* Data excerpts *

Lemma set_sp_careful v : careful (change (fun c => write_gpr16 c 4 v)).
Proof. apply change_careful. intros c Hc. split; [done|apply (slot_4_fixed c)]. Qed.

Lemma set_stack_careful v : careful (change (fun c => if stack_is_32bit c then set_esp c v else write_gpr16 c 4 (wrap 16 v))).
Proof. apply change_careful. intros c Hc. destruct (stack_is_32bit c); split; try done; apply (slot_4_fixed c). Qed.

Lemma set_eflags_careful f : careful (change (fun c => set_eflags c (f c))).
Proof. by apply change_careful. Qed.

Lemma set_cpl_careful l : careful (set_cpl l).
Proof. by apply change_careful. Qed.

Lemma materialize_settled c : settled c = true -> materialize_flags c = c.
Proof. unfold settled, materialize_flags, Flags.materialize_flags. intros ->. by destruct c. Qed.

Lemma materialize_careful : careful (change materialize_flags).
Proof. apply change_careful. intros c Hc. by rewrite materialize_settled. Qed.

Lemma set_flag_careful m b : has m Flags.FLAG_AC = false -> careful (change (fun c => set_flag c m b)).
Proof.
  intros Hm. apply change_careful. intros c Hc. unfold set_flag. rewrite Flags.set_flag_none by done.
  unfold Flags.set_flag_live. by rewrite Hm.
Qed.

Lemma set_segment_fixed c s r : s <> Cs -> fixed (set_segment c s r) = fixed c.
Proof.
  intros Hs. unfold fixed, set_segment, segment. cbn. rewrite list_lookup_total_insert_ne, length_insert by (by destruct s).
  done.
Qed.

Lemma install_careful s r : s <> Cs -> careful (install s r).
Proof. intros Hs. apply change_careful. intros c Hc. split; [done|by apply set_segment_fixed]. Qed.

End Delivery.

#[export] Hint Resolve set_esp_careful set_sp_careful set_stack_careful set_eflags_careful set_cpl_careful materialize_careful install_careful : obeys.
#[export] Hint Extern 1 (obeys moves nested (change (fun c => set_flag c _ _))) => apply set_flag_careful; reflexivity : obeys.
#[export] Hint Extern 3 (obeys moves nested _) => apply access_careful; solve [auto with obeys] : obeys.
#[export] Hint Extern 1 (nested _ _ (Exc _ _)) => intros ?; split; [done|split; [done|left]] : obeys.
#[export] Hint Extern 1 (nested _ _ (selector_fault _ _)) => intros ?; split; [done|split; [done|left]] : obeys.

Section Transfers.
Context {B : Type} `{PhysicalBus B} `{DataBus B}.
Context (code_wholesale : Z -> Z -> bool) (direct : Z -> BusWidth -> bool).

Abbreviation careful := (obeys (moves (B := B)) nested).

(* ------------------------------------------------------------------ *)
(** ** Stack and segments *)

Lemma push_careful v size : careful (push code_wholesale direct v size).
Proof. unfold push. obey. Qed.
Hint Resolve push_careful : obeys.

Lemma load_real_careful s sel : s <> Cs -> careful (load_segment_real s sel).
Proof. apply install_careful. Qed.
Hint Resolve load_real_careful : obeys.

Lemma load_checked_careful s sel priv : s <> Cs -> careful (load_segment_checked code_wholesale s sel priv).
Proof.
  intros Hs. unfold load_segment_checked. obey. unfold load_segment_real_mode. destruct s; try (by destruct Hs);
    apply change_careful; intros c Hc; (split; [done|by apply set_segment_fixed]).
Qed.

Lemma load_system_careful s sel : s <> Cs -> careful (load_segment_system code_wholesale s sel).
Proof. apply load_checked_careful. Qed.
Hint Resolve load_system_careful : obeys.

Lemma switch_stack_careful level : careful (switch_to_inner_stack code_wholesale level).
Proof.
  unfold switch_to_inner_stack. obey.
Qed.

Hint Resolve switch_stack_careful : obeys.

Lemma push_frame_careful v code source frame f cs ip level v86 crosses :
  careful (push_frame code_wholesale direct v code source frame f cs ip level v86 crosses).
Proof. unfold push_frame. obey. Qed.

(* ------------------------------------------------------------------ *)
(** ** Task switches *)

Lemma save_task_careful : careful (save_task_state code_wholesale).
Proof. unfold save_task_state. obey. Qed.

Lemma set_busy_careful sel busy : careful (set_tss_busy code_wholesale sel busy).
Proof. unfold set_tss_busy. obey. Qed.

Lemma as_task_return_raised kind (s s' : Cpu * B) f : nested s s' f -> nested s s' (as_task_return kind f).
Proof.
  intros Hn. assert (Ho : as_task_return kind f = f \/ exists code, as_task_return kind f = Exc 10 code /\ exists v, f = Exc v code).
  { unfold as_task_return. cases; eauto. }
  destruct Ho as [->|(code & -> & v & ->)]; [done|]. intros Hs. destruct (Hn Hs) as (Hs' & Ef & _).
  split; [done|]. split; [done|]. left. apply list_elem_of_here.
Qed.

(** A failure after the commit point is never an exception for the guest. *)
Lemma committed_fails {A} (m : Exec (Cpu * B) Fault A) : fails nested (map_err fault_after_task_switch_commit m).
Proof. apply fails_map_err. by intros ?? []. Qed.

Lemma committed_last {A} (m : Exec (Cpu * B) Fault A) :
  fails (fun _ s' e => forall s, nested s s' e) (map_err fault_after_task_switch_commit m).
Proof. apply fails_map_err. by intros ?? []. Qed.

(** One step of a sequence whose failures are in question. *)
Ltac careful_step := apply (fails_bind moves nested); [obey|intros ?; cbv beta].

Lemma task_switch_fails sel kind : fails nested (task_switch code_wholesale sel kind).
Proof.
  unfold task_switch. cbv beta zeta.
  assert (Hv : match kind with Return => 10 | _ => 13 end ∈ [10; 11; 12; 13; 14]) by (destruct kind; auto with obeys).
  set (v := match kind with Return => 10 | _ => 13 end) in *. clearbody v.
  careful_step. apply (fails_bind moves nested).
  { apply obeys_map_err; [intros ???; apply as_task_return_raised|]. obey. }
  intros [low high]. cbv beta iota zeta. careful_step. careful_step.
  apply (fails_bind moves nested); [destruct kind; obey|intros ?; cbv beta].
  apply (fails_bind moves nested); [apply save_task_careful|intros ?; cbv beta].
  apply (fails_bind moves nested); [destruct kind; obey; apply set_busy_careful|intros ?; cbv beta]. apply committed_fails.
Qed.

(* ------------------------------------------------------------------ *)
(** ** The delivery *)

Lemma load_cs_fails sel : fails nested (load_segment code_wholesale Cs sel).
Proof.
  unfold load_segment, load_segment_checked. careful_step.
  destruct (is_v86_mode _); [by intros s|]. destruct (is_protected_mode _); [|by intros s].
  apply (fails_bind moves nested); [obey|]. intros r. by intros s.
Qed.

Lemma enter_handler_fails g v86 : fails nested (enter_handler code_wholesale g v86).
Proof.
  unfold enter_handler. careful_step.
  careful_step. apply (fails_bind moves nested); [obey; by apply load_real_careful|intros ?; cbv beta].
  apply fails_last; [apply load_cs_fails|]. by intros ? s.
Qed.

Lemma body_fails v code source : fails nested (deliver_exception_body code_wholesale direct v code source).
Proof.
  unfold deliver_exception_body. careful_step. cbv zeta.
  careful_step. careful_step.
  careful_step. careful_step.
  careful_step. careful_step.
  destruct (_ =? 5).
  - apply fails_last; [apply task_switch_fails|intros ?]. destruct (_ && _); [apply committed_last|by intros s].
  - careful_step. careful_step.
    careful_step. apply (fails_bind moves nested); [obey|intros [tl th]].
    careful_step. apply (fails_bind moves nested); [apply push_frame_careful|intros ?; cbv beta].
    apply enter_handler_fails.
Qed.

(* ------------------------------------------------------------------ *)
(** ** The restore *)

Lemma restore_gprs (g g' : list Z) : <[4%nat := 0]> g' = <[4%nat := 0]> g -> <[4%nat := g !!! 4%nat]> g' = g.
Proof.
  intros E. transitivity (<[4%nat := g !!! 4%nat]> (<[4%nat := 0]> g')); [by rewrite list_insert_insert_eq|].
  rewrite E, list_insert_insert_eq.
  destruct (g !! 4%nat) as [x|] eqn:Ex.
  - rewrite (list_lookup_total_correct _ _ _ Ex). by apply list_insert_id.
  - apply list_insert_ge. by apply lookup_ge_None.
Qed.

Lemma restore_visible entry c : length (segments entry) = 6%nat -> fixed c = fixed entry -> visible (restore entry c) = visible entry.
Proof.
  destruct entry as [[g e p c0 al fm] ip ss l ? ? ? ? ? ? ? ? ? ? ? ?], c as [[g' e' p' c0' al' fm'] ip' ss' l' ? ? ? ? ? ? ? ? ? ? ? ?].
  unfold fixed. cbn. intros Hl [=]. subst.
  do 7 (destruct ss as [|? ss]; try done). do 7 (destruct ss' as [|? ss']; try done).
  unfold visible, restore, esp, set_esp, Alu.read_gpr32, Alu.write_gpr32, Alu.slot, Alu.set_slot. cbn.
  cbn in *. subst. rewrite restore_gprs by done. done.
Qed.
(* ===== verification/InterruptReturn.v ===== *)
(** * Interrupts and returns in real mode

    INT and IRET are inverse: after the three pushes of a real-mode interrupt, IRET from any
    state with the same stack returns to the interrupted instruction with its flags. *)

From stdpp Require Import gmap.
From S2P Require Import Prelude Clock Memory CpuFlags CpuAlu Tlb Paging PagingSound PagingMemory Exec Segment Access SegLoad Transfer FlatMachine AccessSound ReturnSound.
Import Segment.Core Access.Access SegLoad.Load Transfer.Transfer FlatMachine.Flat AccessSound.Frame ReturnSound.Levels.

Module RealMode.

(* ------------------------------------------------------------------ *)
(** ** Words in memory *)

Definition wrote (m : Memory) (a v : Z) (m' : Memory) : Prop :=
  memory_len m' = memory_len m /\ read_u16 m' a = Ok (wrap 16 v) /\
  forall b, 0 <= b -> b + 2 <= a \/ a + 2 <= b -> read_u16 m' b = read_u16 m b.

Lemma read_u16_ext m m' a : read_u8 m' a = read_u8 m a -> read_u8 m' (a + 1) = read_u8 m (a + 1) -> read_u16 m' a = read_u16 m a.
Proof. unfold read_u16. by intros -> ->. Qed.

Lemma write_word m a v : 0 <= a -> a + 2 <= memory_len m ->
  exists m', OnMemory.memory_write m a Word v = (m', Ok tt) /\ wrote m a v m'.
Proof.
  intros Ha Hl. destruct (OnMemory.write_in_range m a Word v Ha Hl) as (m' & E & El & Hr). exists m'. split; [done|].
  split; [done|]. split.
  - unfold read_u16. rewrite !Hr by lia. rewrite !(proj2 (Z.leb_le _ _)) by lia.
    replace (a - a) with 0 by lia. replace (a + 1 - a) with 1 by lia. cbn. f_equal. unfold wrap.
    change (2 ^ 16) with (256 * 256). rewrite Z.rem_mul_r by lia. lia.
  - intros b Hb Hap. apply read_u16_ext; rewrite Hr by lia.
    + destruct (OnMemory.image Word v !! Z.to_nat (b - a)) eqn:Ei; [|done]. apply lookup_lt_Some in Ei. change (length (OnMemory.image Word v)) with 2%nat in Ei.
      destruct (Z.leb_spec a b); [lia|done].
    + destruct (OnMemory.image Word v !! Z.to_nat (b + 1 - a)) eqn:Ei; [|done]. apply lookup_lt_Some in Ei. change (length (OnMemory.image Word v)) with 2%nat in Ei.
      destruct (Z.leb_spec a (b + 1)); [lia|done].
Qed.

(* ------------------------------------------------------------------ *)
(** ** The stack pointer *)

Lemma sp_read r v : length (Flags.gpr r) = 8%nat -> u16 v -> Alu.read_gpr16 (Alu.write_gpr16 r 4 v) 4 = v.
Proof.
  intros Hl Hv. unfold Alu.read_gpr16, Alu.write_gpr16, Alu.slot, Alu.set_slot. change (Z.to_nat (Z.land 4 7)) with 4%nat.
  cbn [Flags.gpr update]. rewrite list_lookup_total_insert_eq by lia. unfold wrap. rewrite <-Z.land_ones by lia.
  apply Z.bits_inj'. intros n Hn. rewrite Z.land_spec, Z.lor_spec, Z.land_spec.
  change 4294901760 with (Z.ldiff (Z.ones 32) (Z.ones 16)). rewrite Z.ldiff_spec.
  destruct (Z.lt_ge_cases n 16).
  - rewrite (Z.ones_spec_low 16) by lia. by rewrite !andb_false_r, andb_true_r.
  - rewrite (Z.ones_spec_high 16) by lia. rewrite andb_false_r. rewrite <-(wrap_id 16 v Hv). unfold wrap.
    by rewrite Z.mod_pow2_bits_high by lia.
Qed.
Lemma put_evict c order l lba data : repr c order l -> index c !! lba = None ->
  CAPACITY_SECTORS <= zlen (entries c) -> exists order' c',
  put c lba data = Some c' /\ repr c' order' (store lba data l) /\ hits c' = hits c /\ misses c' = misses c.
Proof.
  intros R Ei Hfull. unfold put. rewrite (re_enabled _ _ _ R), Ei. cbn [negb].
  rewrite (proj2 (Z.ltb_ge _ _) Hfull). pose proof (repr_zlen _ _ _ R) as Hz.
  unfold store. rewrite (proj2 (find_absent lba l (repr_miss _ _ _ _ R Ei))).
  destruct R as [T Hp HF Hi Hroom He].
  destruct order as [|s o _] using rev_ind.
  { apply Permutation_length in Hp. rewrite length_seq in Hp. unfold zlen, CAPACITY_SECTORS in *. cbn in Hp. lia. }
  apply Forall2_app_inv_l in HF as (l1 & ls & F1 & Fs & ->).
  apply Forall2_cons_inv_l in Fs as ([old d] & ? & Hs & ->%Forall2_nil_inv_l & ->).
  rewrite take_app_length' by (unfold zlen in *; rewrite length_app in Hz; cbn in Hz; lia).
  rewrite (th_tail _ _ T), last_snoc. cbn [mbind option_bind].
  assert (Hso : s ∉ o) by (pose proof (th_nodup _ _ T) as (_ & Hd & _)%NoDup_app; intros Hin; apply (Hd s Hin); set_solver).
  destruct (unlink_spec _ _ _ _ T) as (c1 & -> & T1 & V). rewrite app_nil_r in T1. cbn [mbind option_bind].
  unfold view in V. injection V as Vh Vi Ve V1 V2.
  assert (Hs1 := Hs). rewrite <- Vh in Hs1. apply list_lookup_fmap_Some in Hs1 as (e & Hpe & Ee).
  unfold payload in Hpe. injection Hpe as -> ->. rewrite Ee. cbn [fmap option_fmap option_map mbind option_bind].
  erewrite set_entry_spec by exact Ee. cbn [mbind option_bind]. set (c2 := _ <| index := _ |>).
  assert (Hh2 : held c2 = <[s := (lba, data)]> (held c)) by
    (rewrite <- Vh; exact (list_fmap_insert payload (entries c1) s (e <| e_lba := lba |> <| e_data := data |>))).
  assert (Hlen : length (entries c2) = length (entries c)) by (rewrite <- !held_length, Hh2; apply length_insert).
  assert (T2 : threaded c2 o).
  { apply (threaded_same_links c1); [|done..|exact T1]. intros s' e' E'. unfold c2. cbn.
    destruct (decide (s' = s)) as [->|].
    - rewrite list_lookup_insert_eq by eauto using lookup_lt_Some. rewrite Ee in E'. injection E' as <-. eauto.
    - rewrite list_lookup_insert_ne by done. eauto. }
  assert (Hss : held c2 !! s = Some (lba, data))
    by (rewrite Hh2; apply list_lookup_insert_eq; eauto using lookup_lt_Some).
  destruct (push_front_spec c2 s o T2 Hso) as (c' & -> & T' & V).
  { rewrite <- held_length. eauto using lookup_lt_Some. }
  exists (s :: o), c'. unfold view in V. injection V as Wh Wi We W1 W2.
  change (hits c2) with (hits c1) in W1. change (misses c2) with (misses c1) in W2.
  change (enabled c2) with (enabled c1) in We. rewrite Ve in We. rewrite V1 in W1. rewrite V2 in W2.
  assert (Hlen' : length (entries c') = length (entries c)) by (rewrite <- Hlen, <- !held_length, Wh; done).
  split; [done|]. split; [|by rewrite W1, W2].
  split; [done| | | | |by rewrite We].
  - rewrite Hlen', <- Hp. apply Permutation_cons_append.
  - rewrite Wh. constructor; [done|]. eapply Forall2_on; [exact F1|]. intros s' p Hin Hp'.
    rewrite Hh2, list_lookup_insert_ne; [done|set_solver].
  - rewrite Wi, Wh, Hh2. apply (reindex c s (e_lba e) lba (e_data e)); auto. unfold c2. cbn. by rewrite Vi.
  - unfold zlen in *. by rewrite Hlen'.
Qed.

* What the task asks *
Everything from the line with "End Delivery." through the line with "#[export] Hint Extern 3" in the listing above must be retyped exactly, with nothing added.

* Solution below *
End Delivery.

#[export] Hint Resolve set_esp_careful set_sp_careful set_stack_careful set_eflags_careful set_cpl_careful materialize_careful install_careful : obeys.
#[export] Hint Extern 1 (obeys moves nested (change (fun c => set_flag c _ _))) => apply set_flag_careful; reflexivity : obeys.
#[export] Hint Extern 3 (obeys moves nested _) => apply access_careful; solve [auto with obeys] : obeys.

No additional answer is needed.